==== Record set ====

Lemma run_collects argv fuel c lv rd base lv' rd' p g0 :
  keyed c = true → level_ok c p g0 lv rd → run argv fuel c lv rd base = Some (Ok (lv', rd')) →
  ∃ gs, given rd' = g0 ++ gs ∧ Forall (λ g, starts_with (given_path g) p = true) gs ∧ collects (stopped rd') c p gs (root lv').
Proof.
  revert c lv rd base lv' rd' p g0. induction fuel as [|fuel IH]; intros c lv rd base lv' rd' p g0 Hk Hl; [done|]. cbn [run].
  pose proof (keyed_own c Hk) as Ho. pose proof (read_results_level argv c p g0 Ho lv rd base
    (parse (table c) (drop base (active rd)) (parse_options c)) Hl) as Hr.
  destruct (read_results _ _ _ _ _ _) as [lv1 rd1|lv1 rd1|lv1 rd1 base1|lv1 rd1 alt index next|e]; cbn [round_level] in Hr.
  - destruct (check argv c lv1 rd1 false) eqn:E; [done|]. intros [= <- <-]. by apply (level_collects argv).
  - intros [= <- <-]. destruct Hr as [Hr Hst]. apply (level_collects argv); [done..|]. by rewrite Hst.
  - by apply IH.
  - destruct Hr as (Hr & s & Hs & Halt). destruct (sub_apart c Ho s Hs) as ([_ Hlen] & _). rewrite Hlen in Halt.
    destruct (lookup_lt_is_Some_2 _ _ Halt) as [sub Hsub]. rewrite Hs. cbn [mbind option_bind]. rewrite Hsub. cbn [fmap option_fmap option_map].
    assert (Ep : prefix lv1 = p) by (destruct Hr as (H & l & Hlv); apply (level_prefix _ _ _ _ _ _ _ Hlv)). rewrite Ep.
    set (rd2 := with_given _ _). destruct (run argv fuel sub _ rd2 next) as [[[inner rd3]|]|] eqn:Erun; [|done..].
    pose proof (keyed_sub c s alt sub Hs Hsub Hk) as Hks.
    apply (IH _ _ _ _ _ _ (p ++ sub_path s ++ lit ".") (given rd2)) in Erun as (gs' & Hg & Hp & Hc); [|done|].
    2: { apply level_new; [by apply keyed_own|done]. }
    intros Hfin. assert (Efin : rd' = rd3 ∧ lv' = with_cursor (with_root lv1 (make_node (root lv1) (sub_keys s) Variant
      (sub_variant alt index (root inner)))) index ∧ (stopped rd3 = false → check argv c lv' rd3 true = None)).
    { destruct (stopped rd3); [by injection Hfin as <- <-|]. destruct (check _ _ _ _ _) eqn:E; [done|]. injection Hfin as <- <-. done. }
    destruct Efin as (-> & -> & Hchk).
    by apply (sub_collects argv c p g0 lv1 rd1 rd2 rd3 s sub alt index [active rd1 !!! index] gs' (root inner)).
  - done.
Qed.
End ReadOk.
(** * Gateway link and OTA engine of the earthquake sensor backend

    A shallow embedding of [backend_api_server.py]: the version comparator,
    the manifest lookup, the per-node OTA session store of
    [GatewayConnection], the chunked transfer, the protocol handlers, the
    manual trigger [ota_update_core] and the background [auto_ota_worker].

    Conventions of the embedding.
    - Python [int] is [Z]; [bytes] is [list byte]; [str] is [string]
      (ASCII); a [dict] used as a map is a [gmap]; the global [nodes] and
      [ota_history] lists are lists of records, updated in place at the
      first matching position, as the source's [next(...)] and [for ...
      break] do.
    - The module globals and the one [GatewayConnection] object form one
      record [World]; every function takes the world and returns the next
      one.  Frames written to the serial port and events passed to
      [socketio.emit] are appended to the logs [written] and [emitted].
    - What the environment decides (the wall clock, the outcome of an HTTP
      request, a failing read or write) is an explicit argument.
    - Wall-clock readings ([time.time()], [datetime.now().isoformat()]) are
      integers, one reading per call; the percentage of a progress event, a
      floating-point number in the source, is left out of the event.
    - A call runs from start to end without interleaving: a worker thread
      is recorded when it is started and runs as one step.  Writes to the
      log files ([log_event]) and [print] are left out.
    - An exception that a function catches is a branch of the function.
      One that escapes is part of the result: [None] for a built-in or a
      function that returns a value, a flag beside the world for a handler
      that returns nothing.
    - The [node_id] of a request body is any JSON value; messages from the
      gateway and the other fields of a request have the types the code
      expects of them.

    Part I is the program, Part II the vocabulary of the statements and the
    concrete worlds they are tried on, Part III the properties. *)

From Stdlib Require Import ZArith NArith Ascii String List Lia DecimalString.
From Stdlib.Strings Require Import Byte.
From stdpp Require Import gmap strings list.
(** C9.  Whatever the store holds and whatever the outcome, a call of
    [compute_metrics] leaves every array that existed before the call as it
    was, the image among them: the store after the call extends the store
    before it, so all that the call writes lies in arrays it has allocated
    itself.  The outcome is that of the function of the image value. *)
Theorem compute_metrics_leaves_image_unchanged {lib : Extern}
    (s : gmap positive Store.ndarray) (im : positive) (roi : ROI)
    (px_per_mm : pyval) (do_intensity do_shape do_halo : bool) :
  let run := Store.compute_metrics_at im roi px_per_mm do_intensity
               do_shape do_halo s in
  let s' := snd run in
  s' !! im = s !! im
  /\ s ⊆ s'
  /\ (forall l : positive, l ∈ dom s -> s' !! l = s !! l)
  /\ (forall img : image,
        s !! im = Some (Store.of_image img) ->
        fst run
        = compute_metrics img roi px_per_mm do_intensity do_shape do_halo).
Proof.
  intros run s'.
  assert (s ⊆ s'
          /\ forall img : image,
               s !! im = Some (Store.of_image img) ->
               fst run
               = compute_metrics img roi px_per_mm do_intensity do_shape
                   do_halo) as [Hsub Hrun].
  { destruct (s !! im) as [a|] eqn:Him.
    - destruct (Store.as_image a) as [img|e] eqn:Ha.
      + assert (a = Store.of_image img) as ->
          by (destruct a; simpl in Ha; try discriminate;
              by injection Ha as <-).
        pose proof (StoreFacts.wp_compute_metrics_at im img roi px_per_mm
                      do_intensity do_shape do_halo
                      (fun res t =>
                         s ⊆ t
                         /\ res = compute_metrics img roi px_per_mm
                                    do_intensity do_shape do_halo)
                      s Him) as H.
        unfold Store.wp in H. destruct H as [H1 H2]; [done|].
        split; [exact H1|]. intros img' [= E].
        assert (img' = img) as ->
          by (destruct img, img'; simpl in E; congruence).
        exact H2.
      + subst run s'. unfold Store.compute_metrics_at, mbind, Store.St_bind,
          Store.load, Store.lift. rewrite Him, Ha. simpl.
        split; [done|]. intros img E.
        destruct a, img; simpl in *; congruence.
    - subst run s'. unfold Store.compute_metrics_at, mbind, Store.St_bind,
        Store.load. rewrite Him. simpl. split; [done|]. intros img [=]. }
  assert (forall l : positive, l ∈ dom s -> s' !! l = s !! l) as Hframe.
  { intros l [v Hv]%elem_of_dom. rewrite Hv.
    by apply (lookup_weaken s s' l v). }
  split; [|by repeat split].
  destruct (s !! im) as [a|] eqn:Him.
  - by apply (lookup_weaken s s' im a).
  - destruct (s' !! im) as [a|] eqn:Him'; [|done].
    exfalso. revert Him'. subst run s'.
    unfold Store.compute_metrics_at, mbind, Store.St_bind, Store.load.
    rewrite Him. simpl. congruence.
Qed.
Lemma jhash_mix_ok (t : Z * Z * Z) : regs_ok t -> regs_ok (jhash_mix t).
Proof. rewrite jhash_mix_rounds. apply mix_rounds_ok. Qed.

Lemma final_step_ok (r : Z) (t : Z * Z * Z) :
  regs_ok t -> regs_ok (final_step r t).
Proof.
  destruct t as [[x y] z]. unfold regs_ok, final_step. intros (Hx & Hy & Hz).
  repeat split; try apply Hx; try apply Hy; apply sub32_ok.
Qed.

Lemma jhash_final_ok (t : Z * Z * Z) : regs_ok t -> regs_ok (jhash_final t).
Proof.
  rewrite jhash_final_steps. intros Ht. apply cycle_ok, cycle_ok.
  unfold final_steps. revert t Ht.
  induction final_rotations as [| r rs IH]; intros t Ht; cbn [fold_left].
  - exact Ht.
  - apply IH, cycle_ok, final_step_ok, Ht.
Qed.

(** C9: [__jhash_mix] is reversible: it maps triples of 32-bit values
    to triples of 32-bit values, and every such triple is the image of
    exactly one. *)
Theorem jhash_mix_bijective (t : Z * Z * Z) :
  regs_ok t ->
  regs_ok (jhash_mix t) /\
  exists u, (regs_ok u /\ jhash_mix u = t) /\
            forall v, regs_ok v /\ jhash_mix v = t -> v = u.
Proof.
  intros Ht. split; [now apply jhash_mix_ok |].
  exists (jhash_mix_inv t). split; [split |].
  - now apply mix_rounds_inv_ok.
  - rewrite jhash_mix_rounds. now apply mix_rounds_inv_r.
  - intros v [Hv E]. subst t.
    rewrite jhash_mix_rounds. unfold jhash_mix_inv.
    symmetry. now apply mix_rounds_inv_l.
Qed.

Lemma jhash_mix_bijective_witness :
  regs_ok (jhash_mix (1, 2, 3)) /\
  exists u, (regs_ok u /\ jhash_mix u = (1, 2, 3)) /\
            forall v, regs_ok v /\ jhash_mix v = (1, 2, 3) -> v = u.
Proof.
  apply (jhash_mix_bijective (1, 2, 3)).
  unfold regs_ok, u32_ok. lia.
Defined.

(** ** Reading relative to the cursor *)

Lemma read_u8_at (mem : list byte) (k i : nat) :
  read_u8 mem k i
  = match nth_error (skipn k mem) i with
    | Some x => Ok (u8_to_u32 x)
    | None => OutOfBounds
    end.
Proof. unfold read_u8. now rewrite nth_error_skipn. Qed.

Lemma get_unaligned_cpu32_at (cpu : byte_order) (mem : list byte) (k i : nat) :
  get_unaligned_cpu32 cpu mem (k + i)
  = get_unaligned_cpu32 cpu (skipn k mem) i.
Proof.
  unfold get_unaligned_cpu32.
  rewrite !nth_error_skipn, !Nat.add_assoc. reflexivity.
Qed.

Lemma get_unaligned_cpu32_at0 (cpu : byte_order) (mem : list byte) (k : nat) :
  get_unaligned_cpu32 cpu mem k = get_unaligned_cpu32 cpu (skipn k mem) 0.
Proof.
  rewrite <- get_unaligned_cpu32_at. now rewrite Nat.add_0_r.
Qed.

Lemma sub32_12 (n : Z) : 12 < n < 2 ^ 32 -> sub32 n 12 = n - 12.
Proof. intros H. apply wrap32_small. unfold u32_ok. lia. Qed.

Lemma loop_body_block (cpu : byte_order) (s : state)
      (b0 b1 b2 b3 b4 b5 b6 b7 b8 b9 b10 b11 : byte) (rest : list byte) :
  12 < st_length s < 2 ^ 32 ->
  bytes_at s = b0 :: b1 :: b2 :: b3 :: b4 :: b5 :: b6 :: b7
                  :: b8 :: b9 :: b10 :: b11 :: rest ->
  loop_body cpu s
  = Ok (next_block s
          (jhash_mix (add32 (st_a s) (word_of_bytes cpu b0 b1 b2 b3),
                      add32 (st_b s) (word_of_bytes cpu b4 b5 b6 b7),
                      add32 (st_c s) (word_of_bytes cpu b8 b9 b10 b11)))).
Proof.
  unfold bytes_at, loop_body. intros Hlen E.
  rewrite get_unaligned_cpu32_at0, !get_unaligned_cpu32_at, E.
  cbn [get_unaligned_cpu32 nth_error Nat.add bind].
  rewrite (sub32_12 _ Hlen). unfold next_block.
  destruct (jhash_mix _) as [[a b] c]. reflexivity.
Qed.

Lemma st_k_next_block (s : state) (t : Z * Z * Z) :
  st_k (next_block s t) = (st_k s + 12)%nat.
Proof. destruct t as [[a b] c]. reflexivity. Qed.

Lemma st_key_next_block (s : state) (t : Z * Z * Z) :
  st_key (next_block s t) = st_key s.
Proof. destruct t as [[a b] c]. reflexivity. Qed.

Lemma st_length_next_block (s : state) (t : Z * Z * Z) :
  st_length (next_block s t) = st_length s - 12.
Proof. destruct t as [[a b] c]. reflexivity. Qed.

Lemma regs_next_block (s : state) (t : Z * Z * Z) :
  regs (next_block s t) = t.
Proof. destruct t as [[a b] c]. reflexivity. Qed.

Lemma bytes_at_next_block (s : state) (t : Z * Z * Z) (blk rest : list byte) :
  length blk = 12%nat ->
  bytes_at s = blk ++ rest ->
  bytes_at (next_block s t) = rest.
Proof.
  unfold bytes_at, next_block. destruct t as [[a b] c]. cbn [st_k st_key].
  intros Hl E.
  rewrite Nat.add_comm, <- skipn_skipn, E, <- Hl.
  now rewrite skipn_app, skipn_all, Nat.sub_diag.
Qed.

(** The words of that block are 0x04030201, 0x08070605 and 0x0c0b0a09 on
    a little-endian CPU, and the bytes the other way round on a
    big-endian one. *)
Example word_of_bytes_by_cpu :
  word_of_bytes LittleEndian x01 x02 x03 x04 = 0x04030201 /\
  word_of_bytes BigEndian x01 x02 x03 x04 = 0x01020304.
Proof. split; reflexivity. Qed.

(** ** The switch *)

Lemma switch_path_shape (L : nat) :
  (L <= 12)%nat ->
  switch_path (Z.of_nat L)
  = absorb_stmts L ++ (if (L =? 0)%nat then [] else [FinalMix]).
Proof.
  intros H.
  do 13 (destruct L as [| L]; [reflexivity |]).
  lia.
Qed.

Lemma switch_path_outside (n : Z) : n < 0 \/ 12 < n -> switch_path n = [].
Proof.
  intros H. unfold switch_path, switch_body.
  cbn [switch_jump label_is].
  repeat match goal with
         | |- context [n =? ?m] =>
             destruct (Z.eqb_spec n m) as [E | _]; [lia |]
         end.
  reflexivity.
Qed.

Lemma exec_stmts_app (l1 l2 : list stmt) (s : state) :
  exec_stmts (l1 ++ l2) s = (s' <- exec_stmts l1 s ;; exec_stmts l2 s').
Proof.
  revert s. induction l1 as [| st l1 IH]; intros s; cbn [app exec_stmts bind].
  - reflexivity.
  - destruct (exec_stmt st s) as [s1 | |]; cbn [bind]; [apply IH | reflexivity ..].
Qed.

Lemma wrap32_add_l (x y : Z) : wrap32 (wrap32 x + y) = wrap32 (x + y).
Proof. unfold wrap32. apply Zplus_mod_idemp_l. Qed.

Ltac take_bytes l H :=
  destruct l as [| ? l]; [cbn [length] in H; lia |].

Ltac eval_tail_mapping :=
  repeat match goal with
         | |- context [tail_shift ?i] =>
             let v := eval vm_compute in (tail_shift i) in
             change (tail_shift i) with v
         | |- context [tail_reg ?i] =>
             let v := eval vm_compute in (tail_reg i) in
             change (tail_reg i) with v
         end.

Lemma shl32_u8 (x : byte) (sh : Z) :
  0 <= sh <= 24 -> shl32 (u8_to_u32 x) sh = u8_to_u32 x * 2 ^ sh.
Proof.
  intros Hsh. unfold shl32. rewrite Z.shiftl_mul_pow2 by lia.
  apply wrap32_small. unfold u32_ok.
  pose proof (u8_to_u32_range x) as Hx.
  assert (0 < 2 ^ sh) by (apply Z.pow_pos_nonneg; lia).
  assert (2 ^ sh <= 2 ^ 24) by (apply Z.pow_le_mono_r; lia).
  split; [nia |].
  apply Z.le_lt_trans with (255 * 2 ^ 24); [nia | lia].
Qed.

Lemma add32_add32 (x y z : Z) : add32 (add32 x y) z = add32 x (y + z).
Proof.
  unfold add32. rewrite wrap32_add_l. f_equal. ring.
Qed.

Ltac norm32 :=
  rewrite ?shl32_u8 by lia;
  repeat rewrite add32_add32;
  unfold add32; f_equal; ring.

Lemma exec_absorb_stmts (L : nat) (s : state) :
  regs_ok (regs s) ->
  (L <= 12)%nat ->
  (L <= length (bytes_at s))%nat ->
  exec_stmts (absorb_stmts L) s
  = Ok (set_regs s (absorb_spec (firstn L (bytes_at s)) (regs s))).
Proof.
  intros Hok H12 Hl. destruct s as [key k len a b c].
  unfold bytes_at, regs, regs_ok in *. cbn [st_k st_key st_a st_b st_c] in *.
  destruct Hok as (Ha & Hb & Hc).
  remember (skipn k key) as l eqn:El.
  assert (Hread : forall i,
             read_u8 key k i
             = match nth_error l i with
               | Some x => Ok (u8_to_u32 x)
               | None => OutOfBounds
               end) by (intros i; subst l; apply read_u8_at).
  clear El.
  do 13 (try destruct L as [| L]); try (exfalso; lia).
  all: repeat take_bytes l Hl.
  all: unfold absorb_stmts; cbn [seq rev app map]; eval_tail_mapping.
  all: cbn [exec_stmts exec_stmt st_key st_k st_length st_a st_b st_c
            get_reg set_reg];
       repeat (rewrite Hread;
               cbn [nth_error bind exec_stmts exec_stmt st_key st_k st_length
                    st_a st_b st_c get_reg set_reg]).
  all: cbn [firstn skipn absorb_spec set_regs le_value
            st_key st_k st_length st_a st_b st_c].
  all: f_equal; f_equal.
  all: first [ symmetry; unfold add32; rewrite Z.add_0_r;
               apply wrap32_small; assumption
             | norm32 ].
Qed.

====

• The problem: Which lines above include the word "triples"? Return each one.

• Completed task:
(** C9: [__jhash_mix] is reversible: it maps triples of 32-bit values
    to triples of 32-bit values, and every such triple is the image of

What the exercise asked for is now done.